Балансируя между игрой ума, заводящей нас в пропасти дьявольские, и памятью сердца, возвращающей нас к себе, к тому немногому в нас, что готово вознести нас к вершинам ангельским, мы то теряем свое «я», то обретаем его, но происходит это не попеременно, а одновременно, хотя и в разных временах, в которых живет один и тот же человек. И это еще одна волшебная способность человеческих существ, напрочь лишенных собственной природы.
Память побуждает нас проводить различия между адом и раем, хотя она же, наша память, не позволяет забывать, что живем мы одновременно там и там, в аду и в раю.
Ад – это не то, что начинается за воротами. Это долгий путь – сначала приятный, потом терпимый, наконец однажды ты вдруг обнаруживаешь себя с револьвером в руке напротив лучшего друга, матери или возлюбленной и стреляешь.
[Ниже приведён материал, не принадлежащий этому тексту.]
(* ===== verification/Integrity.v ===== *)
(** * The integrity check holds

    [integrity_check] of [b_tree_node_navigator.h] on a represented tree all of
    whose nodes hold keys: no assertion fails. *)
From S2P Require Import Prelude Range RuleValue Mempool Node NodeLemmas Search Layer LayerSearch Trie Footprint Slots Insert Split Chain.
Local Open Scope Z_scope.

Section Integrity.
Context `{cfg : !BTreeCfg, Hok : !CfgOk} {V : Type} `{!RuleValue V}.
Implicit Types (p : Heap V) (nd : Node V) (t : btree V) (g : gtrie V) (order : list nat).

Lemma g_rep_root p H order level g :
  g_rep p H order level g → ∃ nd, node_at p (g_addr g) = Some nd ∧ parent nd = None.
Proof.
  destruct g as [[a its ts] nexts|a c cs nl].
  - intros ((d & _ & [(nd & Ha & Hn) _]%rep_unfold) & _)%g_rep_layer. exists nd.
    split; [done|]. apply (nr_parent _ _ _ _ _ Hn).
  - intros ((nd & Ha & Hc) & _)%g_rep_chain. exists nd. split; [done|]. apply (cr_parent _ _ _ _ Hc).
Qed.

(** The next layer of a key, as the code reads it. *)
Lemma next_layer_at p fl H order level a nd i x o :
  heap_ok p fl → node_at p a = Some nd → node_key nd i = Some x → next_rep p H order level x o →
  get_next_layer a i p = (Ok (g_addr <$> o), p).
Proof.
  intros Hp Ha (_ & _ & Hn)%node_key_inv Ho. destruct o as [g|]; cbn in Ho |- *.
  - destruct Ho as [Hx Hg]. destruct (g_rep_live _ _ _ _ _ Hg) as [gd Hgd]. rewrite Hx in Hn.
    by eapply next_layer_some.
  - rewrite Ho in Hn. by eapply next_layer_none.
Qed.

Section check.
Context (p : Heap V) (fl : list nat) (H : nat) (order : list nat).
Hypothesis Hp : heap_ok p fl.

(** The check of the next layer of a key succeeds with [F] fuel. *)
Definition next_checked (level F : nat) (o : option (gtrie V)) : Prop :=
  ∀ g fuel, o = Some g → (F ≤ fuel)%nat → integrity_check fuel (g_addr g) order level p = (Ok tt, p).

(** The loop over the next layers of a node. *)
Lemma check_next_ok a nd (its : list (KeyInfo V)) i x o level F fuel :
  node_at p a = Some nd → node_key nd i = Some x → (i < MAX_DEGREE)%nat →
  next_rep p H order level x o → next_checked level F o → (F ≤ fuel)%nat →
  (_ ← get_key a i;
   nl ← get_next_layer a i;
   match nl with
   | None => mret tt
   | Some l =>
       ld ← load l;
       assert_ (bool_decide (parent ld = None));;
       integrity_check fuel l order level
   end) p = (Ok tt, p).
Proof using Hp.
  intros Ha Hx Hi Ho Hc HF. run_ok by (by eapply get_key_ok). run_ok by (by eapply next_layer_at).
  destruct o as [g|]; [|done]. cbn. destruct Ho as [_ Hg].
  destruct (g_rep_root _ _ _ _ _ Hg) as (gd & Hgd & Hpar).
  rewrite (bind_load _ _ _ _ Hgd), bind_assert by (by apply bool_decide_true). by apply Hc.
Qed.

Lemma check_btree_ok d level F t par fuel :
  rep p d par t → t_nonempty t →
  (∀ x, x ∈ flat t → ∃ o, next_rep p H order (S level) x o ∧ next_checked (S level) F o) →
  (height t + F ≤ fuel)%nat →
  integrity_check fuel (addr t) order level p = (Ok tt, p).
Proof using Hp.
  revert par fuel. induction t as [a its ts IH] using btree_ind'.
  intros par fuel Hr Hne Hx Hf. destruct fuel as [|fuel]; [cbn in Hf; lia|].
  pose proof Hr as [(nd & Ha & Hn) Hts]%rep_unfold. apply t_nonempty_unfold in Hne as [Hine Htne].
  pose proof (nr_max _ _ _ _ _ Hn). assert (0 < length its)%nat by (destruct its; [done|cbn; lia]).
  cbn [integrity_check addr]. rewrite (bind_load _ _ _ _ Ha), (nr_cnt _ _ _ _ _ Hn).
  rewrite !bind_assert by (apply Nat.ltb_lt || apply Nat.leb_le; lia).
  rewrite (nr_compressed _ _ _ _ _ Hn), bind_ret, (nr_leaf _ _ _ _ _ Hn).
  assert ((if bool_decide (addr <$> ts = []) then mret tt
     else
       assert_ (negb false);;
       for_each (range_up 0 (S (length its))) (λ i,
         ch ← child a i;
         assert_ (bool_decide (ch ≠ None));;
         c ← or_ub ch;
         cd ← load c;
         assert_ (bool_decide (parent cd = Some a));;
         integrity_check fuel c order level)) p = (Ok tt, p)) as Hkids.
  { destruct (rep_arity _ _ _ _ _ Hn) as [->|Hl]; [done|].
    rewrite bool_decide_false by (intros ->%fmap_nil_inv; done). rewrite bind_assert by done.
    apply for_each_pure. intros i Hi. destruct (lookup_lt_is_Some_2 ts i) as [c Hc]; [lia|].
    pose proof (list_elem_of_lookup_2 _ _ _ Hc) as Hcin.
    destruct (rep_kids_live _ _ _ _ _ _ Hr (addr c)) as (cd & Hcd & Hpar);
      [by apply list_elem_of_fmap_2|].
    run_ok by (eapply child_some; [done|done| |done];
      apply (nr_kids _ _ _ _ _ Hn); by rewrite list_lookup_fmap, Hc).
    rewrite bind_assert by done. cbn [or_ub]. rewrite bind_ret, (bind_load _ _ _ _ Hcd).
    rewrite bind_assert by (by apply bool_decide_true).
    rewrite Forall_forall in IH, Hts, Htne. eapply (IH c Hcin); [by apply Hts|by apply Htne| |].
    - intros x Hxc. apply Hx. by eapply flat_kids.
    - pose proof (height_kid a its ts c Hcin). lia. }
  run_ok by (exact Hkids). apply for_each_pure. intros i Hi.
  destruct (lookup_lt_is_Some_2 its i) as [x Hxi]; [lia|].
  destruct (Hx x) as (o & Ho & Hoc).
  { apply flat_items; [by eapply rep_arity|by eapply list_elem_of_lookup_2]. }
  rewrite Nat.add_1_r.
  eapply (check_next_ok a nd its i x o (S level) F);
    [done|by apply (nr_keys _ _ _ _ _ Hn)|lia|done|done|cbn in Hf; lia].
Qed.

Lemma integrity_check_ok g level fuel :
  g_rep p H order level g → g_shaped g → (S H * (length order - level) ≤ fuel)%nat →
  integrity_check fuel (g_addr g) order level p = (Ok tt, p).
Proof using Hp Hok.
  revert level fuel. induction g as [t nexts IH|a c cs nl IH] using gtrie_ind'; intros level fuel Hg Hne Hf.
  - pose proof (g_rep_level _ _ _ _ _ Hg).
    apply g_rep_layer in Hg as ((d & Hd & Hr) & _ & Hh & Hn). apply g_shaped_layer in Hne as [[Htne _] Hne].
    apply (check_btree_ok d level (S H * (length order - S level)) t None); [done|done| |].
    + intros x (i & Hi)%list_elem_of_lookup.
      destruct (Forall2_lookup_l _ _ _ _ _ Hn Hi) as (o & Ho & Hxo). exists o. split; [done|].
      intros g fuel' -> HF. cbn in Hxo. destruct Hxo as [_ Hg]. apply IH; [|done| |done].
      * by eapply list_elem_of_lookup_2.
      * rewrite Forall_lookup in Hne. by apply (Hne i (Some g)).
    + replace (length order - level)%nat with (S (length order - S level)) in Hf by lia. lia.
  - pose proof (g_rep_level _ _ _ _ _ Hg). cbn [g_addr].
    apply g_rep_chain in Hg as ((nd & Ha & Hc) & Hcs & _ & Hnone & Hlast).
    destruct fuel as [|fuel]; [lia|]. pose proof (cr_max _ _ _ _ Hc) as Hmax.
    assert (1 < length (c :: cs))%nat by (destruct cs; [done|cbn; lia]).
    cbn [integrity_check]. rewrite (bind_load _ _ _ _ Ha), (cr_cnt _ _ _ _ Hc).
    rewrite bind_assert by (apply Nat.ltb_lt; lia). rewrite bind_assert by (by apply Nat.leb_le).
    rewrite (cr_compressed _ _ _ _ Hc), (cr_leaf _ _ _ _ Hc).
    assert (for_each (range_up 0 (length (c :: cs))) (λ i,
           d ← (match order !! (level + i)%nat with Some d => mret d | None => throw out_of_range end);
           actual_d ← get_dim a i;
           assert_ (d =? actual_d)%nat) p = (Ok tt, p)) as Hdims.
    { apply for_each_pure. intros i Hi. destruct (cr_dims _ _ _ _ Hc i) as (d & Hd & Hnd); [lia|].
      rewrite Hd, bind_ret. run_ok by (by eapply get_dim_ok). by rewrite Nat.eqb_refl. }
    assert ((assert_ true;; assert_ (1 <? length (c :: cs))%nat;;
      for_each (range_up 0 (length (c :: cs))) (λ i,
           d ← (match order !! (level + i)%nat with Some d => mret d | None => throw out_of_range end);
           actual_d ← get_dim a i;
           assert_ (d =? actual_d)%nat)) p = (Ok tt, p)) as Hcomp.
    { rewrite !bind_assert by (done || by apply Nat.ltb_lt). exact Hdims. }
    run_ok by (exact Hcomp). rewrite bind_ret.
    apply for_each_pure. intros i Hi. destruct (lookup_lt_is_Some_2 (c :: cs) i) as [x Hx]; [lia|].
    destruct (decide (i = length cs)) as [->|Hil].
    + replace (level + 1 + length cs)%nat with (level + length (c :: cs))%nat by (cbn; lia).
      eapply (check_next_ok a nd (c :: cs) (length cs) x nl _ (S H * (length order - (level + length (c :: cs)))));
        [done|by apply (cr_keys _ _ _ _ Hc)|lia|by apply Hlast| |nia].
      intros g fuel' -> HF. specialize (Hlast x Hx) as [_ Hg]. by apply IH.
    + eapply (check_next_ok a nd (c :: cs) i x None (level + 1 + i) 0);
        [done|by apply (cr_keys _ _ _ _ Hc)|lia| |done|lia].
      apply (Hnone i x Hx). cbn in Hi. lia.
Qed.
End check.
End Integrity.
Не можешь не выстрелить.
На самом все проще, тошнее и безысходнее.
Ад пуст.
В полном одиночестве я брожу по его пустынным равнинам и холмам, спускаюсь в остывшие ямы и щели, касаюсь холодных стен, еще хранящих следы страшных ожогов, и под ногами моими хрустят крысиные кости, и запахи мазута, серы и высохшего дерьма кружат голову, и все болит, все – кости, мышцы, сердце, и слезятся глаза, и отчаяние охватывает при мысли о том, что это навсегда, что ничего не вернуть, не переиграть, не изменить, и тоска, тоска тяжко влачится за мною грязной тенью – кучей смрадного мусора…
А рай – это память о тех минутах, когда мы свернули с Тверской в проулок и она вдруг скинула туфли, свистнула по-хулигански и запрыгала на правой ноге – от фонаря к фонарю, от дома к дому; подхватив туфли, я бросился за нею; отклоняясь при каждом прыжке вправо и резко взмахивая руками, она то пропадала в тени, то вылетала в круг света, и широкая желтая юбка с громким шорохом то взлетала, то обрушивалась пылающими складками, спадая по ее гладким блестящим бедрам ниже колен; наконец она остановилась, оперлась руками о стену дома, мотнула головой и проговорила прерывающимся радостным голосом: «Как хорошо!» Я присел на корточки, чтобы помочь ей обуться, и она приподняла подол, вытянула ножку, и из-под юбки ударило таким густым и жарким женским, что от счастья у меня закружилась голова, и вдруг все исчезло, совсем исчезло, чтобы остаться навсегда…
Память – это я.
Мы живем лишь однажды и больше ни разу, сказал поэт. Очевидная банальность «однажды» возносится до вершин трагедии, когда за нею следует «и больше ни разу». Но мы не умираем совсем, окончательно, если продолжаем существовать в чужой памяти – мертвым золотом Волги, курительной трубкой, воткнутой в землю вместо креста, или камнем Костиком – и превосходим безвестный и трепетный час своей смерти, оставаясь niemandes Schlaf zu sein unter soviel Lidern – ничьим сном под тяжестью стольких век…
Прусская невеста
Заслышав шаги, мы с Матрасом разом присели, утонув в тени кладбищенской стены, сложенной из валунов. В свете фонарей, качавшихся у железнодорожного переезда, на тропинке показался отец Матраса. Он промышлял тайной продажей немецких надгробий литовцам и всякого, кто появлялся вблизи кладбища с ломом или лопатой, грозил скормить свирепым призракам, которых приваживал мухоморами.